In some cases, I’d argue it might ironically be a worse metric. Case in point, a large AI adjacent firm like NVIDIA - or even OpenAI - that is both “creating gdp”, but also worsening stuff. I’d say a farmer farming in a sustainable way might have a near 0 gdp compared to Sama, but environmentally is much better.


Agree that not all gdp is equal or beneficial. However, I think most people would be remiss to the idea of giving up on science and technology and a return to the agricultural era.


Agree, to clarify, I’m specifically skeptical of the US GDP as much of it seems of a very bubble-like and speculative nature. Tesla (stock) pre NVIDIA was probably the poster boy for the longest of times.


GDP doesn't differentiate between good and bad things and for climate change it would be border line circular because natural disasters like floods and hurricanes are "good" for the GDP (reconstruction effort is a net positive, destruction itself is not subtracted).


You could argue the useful application has been that of a time-stamping service, which is what you need to order a transaction history.


Yeah at it's core a blockchain based cryptocurrency is a consensus system and decentralised resource market where the resource in question is space in the blocks within some time bound and verifiable proof of the time and state they were accepted in.

That core feature of "providing a total ordering for state changes and events with formal trust bounds" turns out to have a lot of potential uses.

Now of course truly providing correct timestamps or really any clock mechanism in a trustless way turns out to be massively difficult. And not just in a blockchain but really in any decentralised/distributed system. It's a famously unsolved problem.

There's some research[1] on how to go about providing a "global time"/"global clock" for cryptocurrencies without external trust assumptions but it's extraordinarily academic and most if not all systems just assume trusted time within some bound and hope for the best.

1. Permissionless Clock Synchronization with Public Setup - https://eprint.iacr.org/2022/1220


In a sense, a POW blockchain such as bitcoin can convey global time/global clock if all participants understand the average block propagation is 10 "minutes"? Sometimes longer, sometimes shorter but converges to 10 minutes in aggregate.

Over great distances this breaks down given limits on the speeds of transmition (speed of light), however, if transmission was instantaneous (quantum entanglement?), that would solve the dilemma of what does "now" mean light-years away given our relativistic idea of time between here and there.


Oh yeah.
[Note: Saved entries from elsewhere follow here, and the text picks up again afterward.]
(* ===== verification/TkipSpec.v ===== *)
(** * TKIP: sealed fragments open again, damaged ones are refused *)

From S2P Require Import Prelude Mem Arc4 SecDefs Wep FragSpec WepSpec Tkip.
Definition tkip_sealed (prwskey ta : list Z) (f : frag) : frag :=
  let data := fr_data 4 f in
  mk_frag (fr_hdr f) (fr_iv f)
    (arc4_box (tkip_rc4key prwskey ta (take 8 (fr_iv f))) 16 (data ++ icv data)) (fr_pad f).

#[local] Opaque tkip_rc4key.

Lemma tkip_sealed_size a prwskey ta f :
  frag_ok a f -> pa_icv_len a = 4 ->
  length (frag_bytes (tkip_sealed prwskey ta f)) = length (frag_bytes f).
Proof.
  intros Hf E. destruct (fr_body_split a f Hf E) as (room & Hb & Hr & _ & _).
  unfold frag_bytes. cbn [tkip_sealed fr_hdr fr_iv fr_body]. rewrite !length_app, length_arc4_box.
  apply (f_equal length) in Hb. rewrite length_app in Hb. rewrite length_app, length_icv. lia.
Qed.

Section tkip.
Context (a : pkt_attrib) (prwskey : list Z).
Hypothesis Hivl : pa_iv_len a = 8.
Hypothesis Hicv : pa_icv_len a = 4.

Lemma tkip_frag_done f :
  frag_ok a f -> lifts (tkip_frag a prwskey) a crc_ok (tkip_sealed prwskey (pa_ta a)) f.
Proof.
  intros Hf s pre post Hs. destruct (fr_body_split a f Hf Hicv) as (room & Hb & Hr & Hby & Hlen).
  destruct Hf as [Hh Hi _ _ _]. unfold frag_bytes. cbn [tkip_sealed fr_hdr fr_iv fr_body].
  unfold tkip_frag. rewrite Hicv.
  assert (pre ++ (fr_hdr f ++ fr_iv f ++ fr_body f) ++ post =
          (pre ++ fr_hdr f) ++ fr_iv f ++ fr_body f ++ post) as -> by (by rewrite <- !app_assoc).
  rewrite <- Hh, <- mem_len_app, rdn_iv by lia. cbn [mbind option_bind].
  change (Z.to_nat 8) with 8%nat. rewrite Hb. set (key := tkip_rc4key _ _ _).
  destruct (arc4_seal_done s key 16 ((pre ++ fr_hdr f) ++ fr_iv f)
    (fr_data 4 f) room post (mem_len pre + pa_iv_len a + mem_len (fr_hdr f)) (mem_len (fr_data 4 f))
    Hs Hby Hr) as (s' & E & Hs'); [rewrite !mem_len_app; lia|done|].
  exists s'. split; [|done]. rewrite <- Hb, <- Hlen, Hb, <- (app_assoc _ (fr_iv f)) in *.
  etrans; [|etrans; [exact E|]]; by rewrite <- !app_assoc.
Qed.
End tkip.

(** ** Decryption of any frame *)

(** A received frame: header, extended IV and an encrypted body. *)
Definition tkip_frame (ra : rx_pkt_attrib) (hdr iv body slack : list Z) : recv_frame :=
  mk_recv_frame ra (mem_len (hdr ++ iv ++ body)) (hdr ++ iv ++ body ++ slack).

(** The verdict on a decrypted body: its last four bytes are the ICV of the
    others. *)
Definition icv_valid (m : list Z) : Prop :=
  drop (length m - 4) m = icv (take (length m - 4) m).

#[export] Instance icv_valid_dec m : Decision (icv_valid m).
Proof. unfold icv_valid. apply _. Defined.

Section decrypt.
Context (rtw_get_stainfo : list Z -> option (list Z)).

Lemma tkip_decrypt_done sec ra prwskey hdr iv body slack s :
  crc_ok s -> rxa_encrypt ra = _TKIP_ -> tkip_rx_key rtw_get_stainfo sec ra = Some (Some prwskey) ->
  mem_len hdr = rxa_hdrlen ra -> length iv = 8%nat -> rxa_iv_len ra = 8 ->
  bytes body -> (4 <= length body)%nat -> mem_len (hdr ++ iv ++ body) < 2 ^ 31 ->
  let m := arc4_box (tkip_rc4key prwskey (rxa_ta ra) iv) 16 body in
  exists s', rtw_tkip_decrypt rtw_get_stainfo sec s (tkip_frame ra hdr iv body slack) =
    Some (if decide (icv_valid m) then _SUCCESS else _FAIL, s',
          mk_recv_frame ra (mem_len (hdr ++ iv ++ body)) (hdr ++ iv ++ m ++ slack)) /\ crc_ok s'.
Proof.
  intros Hs He Hkey Hh Hi Hil Hb Hlen Hsz. unfold rtw_tkip_decrypt, tkip_frame. cbn [rv_attrib rv_data rv_len].
  rewrite He, Hkey. cbn [Z.eqb _TKIP_ Pos.eqb mbind option_bind]. rewrite <- Hh, Hil.
  rewrite rdn_iv by (unfold mem_len; lia). cbn [mbind option_bind].
  rewrite (take_ge iv) by (rewrite Hi; done). set (key := tkip_rc4key _ _ _).
  set (m := arc4_box key 16 body).
  assert (body = arc4_box key 16 (take (length body - 4) m ++ drop (length body - 4) m)) as Hbody
    by (rewrite take_drop; unfold m; by rewrite arc4_box_involutive).
  assert (length m = length body) as Hm by apply length_arc4_box.
  assert (s32 (mem_len (hdr ++ iv ++ body) - mem_len hdr - 8) = mem_len body) as ->.
  { rewrite !mem_len_app in *. pose proof (mem_len_nonneg hdr). pose proof (mem_len_nonneg body).
    assert (mem_len iv = 8) as Ei by (unfold mem_len; lia). rewrite s32_small; lia. }
  destruct (arc4_open_done s key 16 (hdr ++ iv) (take (length body - 4) m) (drop (length body - 4) m)
    slack (8 + mem_len hdr) (mem_len body) Hs) as (s' & E & Hs').
  { apply Forall_take. by apply arcfour_encrypt_bytes. }
  { rewrite length_drop. lia. }
  { rewrite mem_len_app. unfold mem_len. lia. }
  { unfold mem_len. rewrite length_take. lia. }
  rewrite <- Hbody, take_drop, <- !app_assoc in E. rewrite E. cbn [mbind option_bind].
  assert (rdn (hdr ++ iv ++ m ++ slack) (8 + mem_len hdr + mem_len body - 4) 4 =
          Some (drop (length body - 4) m)) as ->.
  { rewrite <- (take_drop (length body - 4) m) at 1.
    assert (hdr ++ iv ++ (take (length body - 4) m ++ drop (length body - 4) m) ++ slack =
            (hdr ++ iv ++ take (length body - 4) m) ++ drop (length body - 4) m ++ slack) as ->
      by (by rewrite <- !app_assoc).
    apply rdn_app; rewrite ?mem_len_app; unfold mem_len; rewrite ?length_take, ?length_drop; lia. }
  cbn [mbind option_bind]. exists s'. split; [|done].
  assert (icv_valid m <-> icv (take (length body - 4) m) = drop (length body - 4) m) as Hv
    by (unfold icv_valid; rewrite Hm; split; congruence).
  do 3 f_equal. destruct (decide _), (decide _); tauto.
Qed.
End decrypt.

(** ** Properties *)

Lemma icv_valid_app data : icv_valid (data ++ icv data).
Proof.
  unfold icv_valid. rewrite length_app, length_icv, Nat.add_sub.
  by rewrite drop_app_length, take_app_length.
Qed.

(** The clear fragment, ICV included. *)
Definition tkip_opened (f : frag) : list Z := fr_data 4 f ++ icv (fr_data 4 f).

(** C11. TKIP carries every fragment of a buffer laid out as the routine
    walks it: rtw_tkip_encrypt succeeds on a transmit buffer in which each
    fragment but the last is frag_len bytes long and the next one starts at
    the next multiple of four ([frags_laid]; always so for one fragment, but
    not for the buffers rtw_xmitframe_coalesce makes of two or more), and
    rtw_tkip_decrypt with the same key accepts each sealed fragment and
    restores its payload with the ICV. *)
Theorem tkip_roundtrip st sec frag_len s x fs desc tail prwskey :
  let a := xf_attrib x in
  crc_ok s -> xf_buf_addr x <> 0 -> pa_encrypt a = _TKIP_ -> tx_key sec a = Some prwskey ->
  pa_iv_len a = 8 -> pa_icv_len a = 4 ->
  xf_buf x = desc ++ frags_bytes fs ++ tail -> mem_len desc = hw_hdr_offset x ->
  Forall (frag_ok a) fs -> frags_laid a frag_len (xf_buf_addr x) (hw_hdr_offset x) 0 fs ->
  (exists s', rtw_tkip_encrypt sec frag_len s x =
     Some (_SUCCESS, s', mk_xmit_frame a (xf_pkt_offset x) (xf_buf_addr x)
                 (desc ++ frags_bytes (map (tkip_sealed prwskey (pa_ta a)) fs) ++ tail))) /\
  forall f ra s slack, f ∈ fs -> crc_ok s -> rx_agrees a ra -> rxa_encrypt ra = _TKIP_ ->
    rxa_ta ra = pa_ta a -> tkip_rx_key st sec ra = Some (Some prwskey) ->
    exists s', rtw_tkip_decrypt st sec s
        (tkip_frame ra (fr_hdr f) (fr_iv f) (fr_body (tkip_sealed prwskey (pa_ta a) f)) slack) =
      Some (_SUCCESS, s', mk_recv_frame ra (mem_len (frag_bytes (tkip_sealed prwskey (pa_ta a) f)))
              (fr_hdr f ++ fr_iv f ++ tkip_opened f ++ slack)).
Proof.
  intros a Hs Haddr He Hkey Hiv Hicv Hbuf Hdesc Hok Hlaid. split.
  - unfold rtw_tkip_encrypt. fold a. rewrite (proj2 (Z.eqb_neq _ _) Haddr), He, Hkey.
    cbn [mbind option_bind Z.eqb _TKIP_ Pos.eqb].
    rewrite (frags_laid_nr _ _ _ _ _ _ Hlaid), Z.add_0_l, Nat2Z.id, Hbuf, <- Hdesc.
    rewrite <- Hdesc in Hlaid.
    destruct (frag_loop_all (tkip_frag a prwskey) a frag_len (xf_buf_addr x) crc_ok (tkip_sealed prwskey (pa_ta a))
      ltac:(intros; by apply (tkip_sealed_size a)) ltac:(done) fs desc tail 0 s Hok) as (s' & E & _).
    + apply (list.Forall_impl _ _ _ Hok). intros f Hf. by apply tkip_frag_done.
    + done.
    + done.
    + rewrite E. by exists s'.
  - intros f ra s1 slack Hf Hs1 [Eh Ei] Her Eta Ekey.
    pose proof (proj1 (list.Forall_forall _ _) Hok f Hf) as Hfok.
    pose proof (tkip_sealed_size a prwskey (pa_ta a) f Hfok Hicv) as Hsize.
    destruct (fr_body_split a f Hfok Hicv) as (room & Hb & Hr & Hby & Hlen).
    destruct Hfok as [Hh Hi _ _ Hsz]. unfold frag_bytes in Hsize, Hsz.
    cbn [tkip_sealed fr_hdr fr_iv fr_body] in *.
    assert (length (fr_iv f) = 8%nat) as Hi8 by (unfold mem_len in Hi; lia).
    rewrite take_ge in * by (rewrite Hi8; done).
    destruct (tkip_decrypt_done st sec ra prwskey (fr_hdr f) (fr_iv f)
      (arc4_box (tkip_rc4key prwskey (pa_ta a) (fr_iv f)) 16 (fr_data 4 f ++ icv (fr_data 4 f))) slack s1)
      as (s' & E & _); try done.
    + congruence.
    + lia.
    + apply arcfour_encrypt_bytes, Forall_app. split; [done|apply icv_bytes].
    + rewrite length_arc4_box, length_app, length_icv. lia.
    + unfold mem_len in *. rewrite Hsize. lia.
    + rewrite Eta, arc4_box_involutive in E. exists s'. rewrite decide_True in E by apply icv_valid_app.
      etrans; [exact E|]. unfold frag_bytes. cbn [tkip_sealed fr_hdr fr_iv fr_body].
      by rewrite (take_ge (fr_iv f)) by (rewrite Hi8; done).
Qed.

(** ** Damage *)

Lemma xor_bytes_app a b k k' : length a = length k -> xor_bytes (a ++ b) (k ++ k') = xor_bytes a k ++ xor_bytes b k'.
Proof. intros. unfold xor_bytes. by apply zip_with_app. Qed.

Lemma xor_bytes_inj a b k : length a = length k -> length b = length k -> xor_bytes a k = xor_bytes b k -> a = b.
Proof.
  intros Ha Hb H. by rewrite <- (xor_bytes_involutive a k Ha), <- (xor_bytes_involutive b k Hb), H.
Qed.


Lemma xor_bytes_replace x y y' z k :
  length y = length y' -> length k = length (x ++ y ++ z) -> y <> y' ->
  bytes x -> bytes y -> bytes y' -> bytes z -> bytes k ->
  exists X Y Y' Z, xor_bytes (x ++ y ++ z) k = X ++ Y ++ Z /\ xor_bytes (x ++ y' ++ z) k = X ++ Y' ++ Z /\
    length X = length x /\ length Y = length y /\ length Y' = length y /\ Y <> Y' /\
    bytes X /\ bytes Y /\ bytes Y' /\ bytes Z.
Proof.
  intros Hl Hk Hne Hx Hy Hy' Hz Hb. rewrite !length_app in Hk.
  pose proof (take_drop (length x) k) as E1. pose proof (take_drop (length y) (drop (length x) k)) as E2.
  assert (length (take (length x) k) = length x) as L1 by (rewrite length_take; lia).
  assert (length (take (length y) (drop (length x) k)) = length y) as L2 by (rewrite length_take, length_drop; lia).
  pose proof (Forall_take _ (length x) k Hb) as B1.
  pose proof (Forall_take _ (length y) _ (Forall_drop _ (length x) k Hb)) as B2.
  pose proof (Forall_drop _ (length y) _ (Forall_drop _ (length x) k Hb)) as B3.
  revert E1 E2 L1 L2 B1 B2 B3.
  generalize (take (length x) k) (take (length y) (drop (length x) k)) (drop (length y) (drop (length x) k)).
  intros k1 k2 k3 E1 E2 L1 L2 B1 B2 B3. rewrite <- E2 in E1. rewrite <- E1.
  exists (xor_bytes x k1), (xor_bytes y k2), (xor_bytes y' k2), (xor_bytes z k3).
  rewrite !xor_bytes_app by lia. split_and!; try (by rewrite length_xor_bytes; lia); try (by apply xor_bytes_bytes);
    try done.
  intros H. apply Hne. eapply xor_bytes_inj; [| |exact H]; lia.
Qed.

(** TKIP refuses damaged payloads: if up to four consecutive bytes of the
    encrypted payload of a sealed fragment are changed, rtw_tkip_decrypt
    returns _FAIL, whatever the key. *)
Theorem tkip_damage_refused st sec ra prwskey hdr iv data x y y' z slack s :
  crc_ok s -> rxa_encrypt ra = _TKIP_ -> tkip_rx_key st sec ra = Some (Some prwskey) ->
  mem_len hdr = rxa_hdrlen ra -> length iv = 8%nat -> rxa_iv_len ra = 8 ->
  bytes data -> bytes y' ->
  arc4_box (tkip_rc4key prwskey (rxa_ta ra) iv) 16 (data ++ icv data) = x ++ y ++ z ->
  (length (x ++ y) <= length data)%nat -> length y = length y' -> (length y <= 4)%nat -> y <> y' ->
  mem_len (hdr ++ iv ++ x ++ y' ++ z) < 2 ^ 31 ->
  exists s' r, rtw_tkip_decrypt st sec s (tkip_frame ra hdr iv (x ++ y' ++ z) slack) = Some (_FAIL, s', r).
Proof.
  intros Hs He Hkey Hh Hi Hil Hd Hy' Hbox Hxy Hl H4 Hne Hsz.
  set (key := tkip_rc4key _ _ _) in *.
  assert (bytes (x ++ y ++ z)) as Hb.
  { rewrite <- Hbox. apply arcfour_encrypt_bytes, Forall_app. split; [done|apply icv_bytes]. }
  assert (length (x ++ y ++ z) = (length data + 4)%nat) as Hlen
    by (rewrite <- Hbox, length_arc4_box, length_app, length_icv; done).
  apply Forall_app in Hb as [Hx Hb]. apply Forall_app in Hb as [Hy Hz].
  destruct (tkip_decrypt_done st sec ra prwskey hdr iv (x ++ y' ++ z) slack s) as (s' & E & _); try done.
  { rewrite !Forall_app. done. }
  { rewrite !length_app in *. lia. }
  exists s'. eexists. rewrite E, decide_False; [done|]. clear E. fold key.
  assert (data ++ icv data = arc4_box key 16 (x ++ y ++ z)) as Hm by (by rewrite <- Hbox, arc4_box_involutive).
  revert Hm. unfold arc4_box. rewrite !arcfour_encrypt_xor.
  assert (length (x ++ y' ++ z) = length (x ++ y ++ z)) as -> by (rewrite !length_app; lia).
  destruct (xor_bytes_replace x y y' z (arcfour_stream (length (x ++ y ++ z)) (arcfour_init key 16)) Hl)
    as (X & Y & Y' & Z & -> & -> & LX & LY & LY' & HYne & BX & BY & BY' & BZ);
    [apply length_arcfour_stream|done..|apply arcfour_stream_bytes|].
  intros Hm Hv. unfold icv_valid in Hv.
  pose proof (f_equal length Hm) as HL. rewrite !length_app, length_icv in HL. rewrite !length_app in Hxy.
  assert (data = X ++ Y ++ take (length Z - 4) Z /\ icv data = drop (length Z - 4) Z) as [Ed Ei].
  { apply app_inj_1; [rewrite !length_app, length_take; lia|].
    by rewrite <- !app_assoc, take_drop. }
  replace (length (X ++ Y' ++ Z) - 4)%nat with (length X + (length Y' + (length Z - 4)))%nat in Hv
    by (rewrite !length_app; lia).
  rewrite !drop_app_add, !take_app_add, <- Ei in Hv.
  apply icv_inj in Hv; [|done|rewrite !Forall_app; split_and!; [done|done|by apply Forall_take]].
  revert Hv. rewrite Ed at 1. apply crc32_burst; try done; [by apply Forall_take|lia..].
Qed.

Definition demo_stainfo (_ : list Z) : option (list Z) := Some sec_key.

Lemma tkip_roundtrip_witness :
  exists s', rtw_tkip_encrypt sec_priv (sec_frag_len 8 4) sec_crc (sec_xmit _TKIP_ 8 4) =
    Some (_SUCCESS, s', mk_xmit_frame (xf_attrib (sec_xmit _TKIP_ 8 4)) 0 4096
      (sec_desc ++ frags_bytes (map (tkip_sealed sec_key [0x02; 0xaa; 0xbb; 0xcc; 0xdd; 0xee]) (sec_frags 8 4)) ++ [])).
Proof.
  refine (proj1 (tkip_roundtrip demo_stainfo sec_priv (sec_frag_len 8 4) sec_crc (sec_xmit _TKIP_ 8 4)
    (sec_frags 8 4) sec_desc [] sec_key sec_crc_ok _ _ _ _ _ _ _ _ _)); try done.
  apply sec_frags_ok; tauto.
Defined.

Definition demo_body : list Z :=
  Eval vm_compute in arc4_box (tkip_rc4key sec_key [0x02; 0xaa; 0xbb; 0xcc; 0xdd; 0xee] (sec_iv 8)) 16
    ([1; 2; 3; 4; 5; 6] ++ icv [1; 2; 3; 4; 5; 6]).

Lemma tkip_damage_refused_witness :
  exists s' r, rtw_tkip_decrypt demo_stainfo sec_priv sec_crc
    (tkip_frame (sec_rx_attrib _TKIP_ 8) sec_hdr (sec_iv 8)
      (take 1 demo_body ++ [0; 0; 0; 1] ++ drop 5 demo_body) []) = Some (_FAIL, s', r).
Proof.
  apply (tkip_damage_refused demo_stainfo sec_priv (sec_rx_attrib _TKIP_ 8) sec_key sec_hdr (sec_iv 8)
    [1; 2; 3; 4; 5; 6] (take 1 demo_body) (take 4 (drop 1 demo_body)) [0; 0; 0; 1] (drop 5 demo_body) [] sec_crc);
    try exact sec_crc_ok; try (by apply bytesb_bytes); try (by vm_compute); cbn; lia.
Defined.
Sorry I misspoke a bit. I should have said that global time/clocks are an unsolved problem in non-proof-of-work systems.

Proof of work does a decent job approximating a monotonic clock but that only works when you are expending obscene amounts of energy on a global scale. And like you said it breaks down over longer distances (however luckily we don't have to deal with that too much now).

But in any non-PoW system, a "trustless" global clock is extremely non-trivial.


Thats because POW solves the Byzantine Generals problem as I understand it. Before POW, that problem was intractable (extremeley non-trivial). Its always lammented that so much energy is needed to solve the problem, although that seems to be the nature of the problem. Maybe time and energy are inexorably linked.


Well it's a bit more complex than that but the two are certainly linked given that POW is framed in the context of time complexity of the problem and the adjusting difficulty is just an equation to approximate a clock from the rate of solutions produced for a problem of a given time complexity with an approximate X amount of available resources.